What this task involves:
Print out the records in full, keeping each word unchanged.

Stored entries
-------
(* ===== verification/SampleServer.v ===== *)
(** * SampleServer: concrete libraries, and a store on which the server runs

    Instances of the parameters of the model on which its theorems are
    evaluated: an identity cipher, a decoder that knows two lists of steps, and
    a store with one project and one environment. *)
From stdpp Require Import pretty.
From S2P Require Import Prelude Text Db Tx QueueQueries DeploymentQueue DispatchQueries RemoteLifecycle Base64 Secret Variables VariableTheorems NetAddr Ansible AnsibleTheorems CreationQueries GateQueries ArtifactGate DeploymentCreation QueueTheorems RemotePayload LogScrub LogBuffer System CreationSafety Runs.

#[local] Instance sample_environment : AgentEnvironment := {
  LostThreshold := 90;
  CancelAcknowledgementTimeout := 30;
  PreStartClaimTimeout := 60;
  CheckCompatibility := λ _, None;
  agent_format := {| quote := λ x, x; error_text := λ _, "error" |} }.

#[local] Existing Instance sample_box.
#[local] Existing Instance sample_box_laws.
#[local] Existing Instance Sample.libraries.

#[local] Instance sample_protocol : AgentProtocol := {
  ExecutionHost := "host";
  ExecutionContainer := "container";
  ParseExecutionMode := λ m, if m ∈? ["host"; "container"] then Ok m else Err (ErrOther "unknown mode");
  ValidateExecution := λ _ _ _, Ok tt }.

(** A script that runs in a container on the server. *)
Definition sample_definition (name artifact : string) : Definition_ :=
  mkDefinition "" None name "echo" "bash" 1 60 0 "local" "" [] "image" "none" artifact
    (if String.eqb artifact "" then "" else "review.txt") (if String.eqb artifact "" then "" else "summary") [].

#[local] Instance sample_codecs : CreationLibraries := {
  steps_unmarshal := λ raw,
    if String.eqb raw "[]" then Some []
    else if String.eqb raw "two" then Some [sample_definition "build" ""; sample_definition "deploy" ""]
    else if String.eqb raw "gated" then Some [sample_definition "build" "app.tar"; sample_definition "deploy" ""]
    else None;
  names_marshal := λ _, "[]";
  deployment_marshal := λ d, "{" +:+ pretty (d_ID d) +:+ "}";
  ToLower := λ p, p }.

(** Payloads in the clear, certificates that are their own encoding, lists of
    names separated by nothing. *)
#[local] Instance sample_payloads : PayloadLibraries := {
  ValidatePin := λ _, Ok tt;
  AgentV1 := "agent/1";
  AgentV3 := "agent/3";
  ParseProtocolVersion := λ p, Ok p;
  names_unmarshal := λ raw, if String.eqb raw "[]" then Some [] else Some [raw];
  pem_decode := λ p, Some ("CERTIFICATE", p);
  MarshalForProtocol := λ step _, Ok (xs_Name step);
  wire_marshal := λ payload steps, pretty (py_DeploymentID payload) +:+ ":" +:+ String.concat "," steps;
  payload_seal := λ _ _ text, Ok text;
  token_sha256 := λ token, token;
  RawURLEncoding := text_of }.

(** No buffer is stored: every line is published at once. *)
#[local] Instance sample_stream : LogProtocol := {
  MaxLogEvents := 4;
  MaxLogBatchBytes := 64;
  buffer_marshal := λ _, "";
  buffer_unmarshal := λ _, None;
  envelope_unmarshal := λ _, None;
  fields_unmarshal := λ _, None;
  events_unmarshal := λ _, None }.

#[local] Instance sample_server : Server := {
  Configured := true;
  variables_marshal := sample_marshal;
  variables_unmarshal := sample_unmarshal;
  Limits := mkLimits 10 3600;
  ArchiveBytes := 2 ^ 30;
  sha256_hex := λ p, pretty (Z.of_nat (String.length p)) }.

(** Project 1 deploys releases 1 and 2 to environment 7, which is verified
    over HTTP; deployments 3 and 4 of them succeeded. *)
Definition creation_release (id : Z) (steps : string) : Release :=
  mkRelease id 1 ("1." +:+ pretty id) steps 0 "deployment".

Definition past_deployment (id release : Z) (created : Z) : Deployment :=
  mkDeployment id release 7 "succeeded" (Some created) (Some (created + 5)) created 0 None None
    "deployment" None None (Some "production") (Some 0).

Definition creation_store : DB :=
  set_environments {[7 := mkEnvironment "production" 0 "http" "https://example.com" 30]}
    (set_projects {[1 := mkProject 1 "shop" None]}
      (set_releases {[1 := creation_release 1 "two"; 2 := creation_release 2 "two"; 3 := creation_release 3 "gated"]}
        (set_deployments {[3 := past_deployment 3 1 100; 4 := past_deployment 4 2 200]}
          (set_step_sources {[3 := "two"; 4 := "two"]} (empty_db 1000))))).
-------
Task solution:
(* ===== verification/SampleServer.v ===== *)
(** * SampleServer: concrete libraries, and a store on which the server runs

    Instances of the parameters of the model on which its theorems are
    evaluated: an identity cipher, a decoder that knows two lists of steps, and
    a store with one project and one environment. *)
From stdpp Require Import pretty.
From S2P Require Import Prelude Text Db Tx QueueQueries DeploymentQueue DispatchQueries RemoteLifecycle Base64 Secret Variables VariableTheorems NetAddr Ansible AnsibleTheorems CreationQueries GateQueries ArtifactGate DeploymentCreation QueueTheorems RemotePayload LogScrub LogBuffer System CreationSafety Runs.

#[local] Instance sample_environment : AgentEnvironment := {
  LostThreshold := 90;
  CancelAcknowledgementTimeout := 30;
  PreStartClaimTimeout := 60;
  CheckCompatibility := λ _, None;
  agent_format := {| quote := λ x, x; error_text := λ _, "error" |} }.

#[local] Existing Instance sample_box.
#[local] Existing Instance sample_box_laws.
#[local] Existing Instance Sample.libraries.

#[local] Instance sample_protocol : AgentProtocol := {
  ExecutionHost := "host";
  ExecutionContainer := "container";
  ParseExecutionMode := λ m, if m ∈? ["host"; "container"] then Ok m else Err (ErrOther "unknown mode");
  ValidateExecution := λ _ _ _, Ok tt }.

(** A script that runs in a container on the server. *)
Definition sample_definition (name artifact : string) : Definition_ :=
  mkDefinition "" None name "echo" "bash" 1 60 0 "local" "" [] "image" "none" artifact
    (if String.eqb artifact "" then "" else "review.txt") (if String.eqb artifact "" then "" else "summary") [].

#[local] Instance sample_codecs : CreationLibraries := {
  steps_unmarshal := λ raw,
    if String.eqb raw "[]" then Some []
    else if String.eqb raw "two" then Some [sample_definition "build" ""; sample_definition "deploy" ""]
    else if String.eqb raw "gated" then Some [sample_definition "build" "app.tar"; sample_definition "deploy" ""]
    else None;
  names_marshal := λ _, "[]";
  deployment_marshal := λ d, "{" +:+ pretty (d_ID d) +:+ "}";
  ToLower := λ p, p }.

(** Payloads in the clear, certificates that are their own encoding, lists of
    names separated by nothing. *)
#[local] Instance sample_payloads : PayloadLibraries := {
  ValidatePin := λ _, Ok tt;
  AgentV1 := "agent/1";
  AgentV3 := "agent/3";
  ParseProtocolVersion := λ p, Ok p;
  names_unmarshal := λ raw, if String.eqb raw "[]" then Some [] else Some [raw];
  pem_decode := λ p, Some ("CERTIFICATE", p);
  MarshalForProtocol := λ step _, Ok (xs_Name step);
  wire_marshal := λ payload steps, pretty (py_DeploymentID payload) +:+ ":" +:+ String.concat "," steps;
  payload_seal := λ _ _ text, Ok text;
  token_sha256 := λ token, token;
  RawURLEncoding := text_of }.

(** No buffer is stored: every line is published at once. *)
#[local] Instance sample_stream : LogProtocol := {
  MaxLogEvents := 4;
  MaxLogBatchBytes := 64;
  buffer_marshal := λ _, "";
  buffer_unmarshal := λ _, None;
  envelope_unmarshal := λ _, None;
  fields_unmarshal := λ _, None;
  events_unmarshal := λ _, None }.

#[local] Instance sample_server : Server := {
  Configured := true;
  variables_marshal := sample_marshal;
  variables_unmarshal := sample_unmarshal;
  Limits := mkLimits 10 3600;
  ArchiveBytes := 2 ^ 30;
  sha256_hex := λ p, pretty (Z.of_nat (String.length p)) }.

(** Project 1 deploys releases 1 and 2 to environment 7, which is verified
    over HTTP; deployments 3 and 4 of them succeeded. *)
Definition creation_release (id : Z) (steps : string) : Release :=
  mkRelease id 1 ("1." +:+ pretty id) steps 0 "deployment".

Definition past_deployment (id release : Z) (created : Z) : Deployment :=
  mkDeployment id release 7 "succeeded" (Some created) (Some (created + 5)) created 0 None None
    "deployment" None None (Some "production") (Some 0).

Definition creation_store : DB :=
  set_environments {[7 := mkEnvironment "production" 0 "http" "https://example.com" 30]}
    (set_projects {[1 := mkProject 1 "shop" None]}
      (set_releases {[1 := creation_release 1 "two"; 2 := creation_release 2 "two"; 3 := creation_release 3 "gated"]}
        (set_deployments {[3 := past_deployment 3 1 100; 4 := past_deployment 4 2 200]}
          (set_step_sources {[3 := "two"; 4 := "two"]} (empty_db 1000))))).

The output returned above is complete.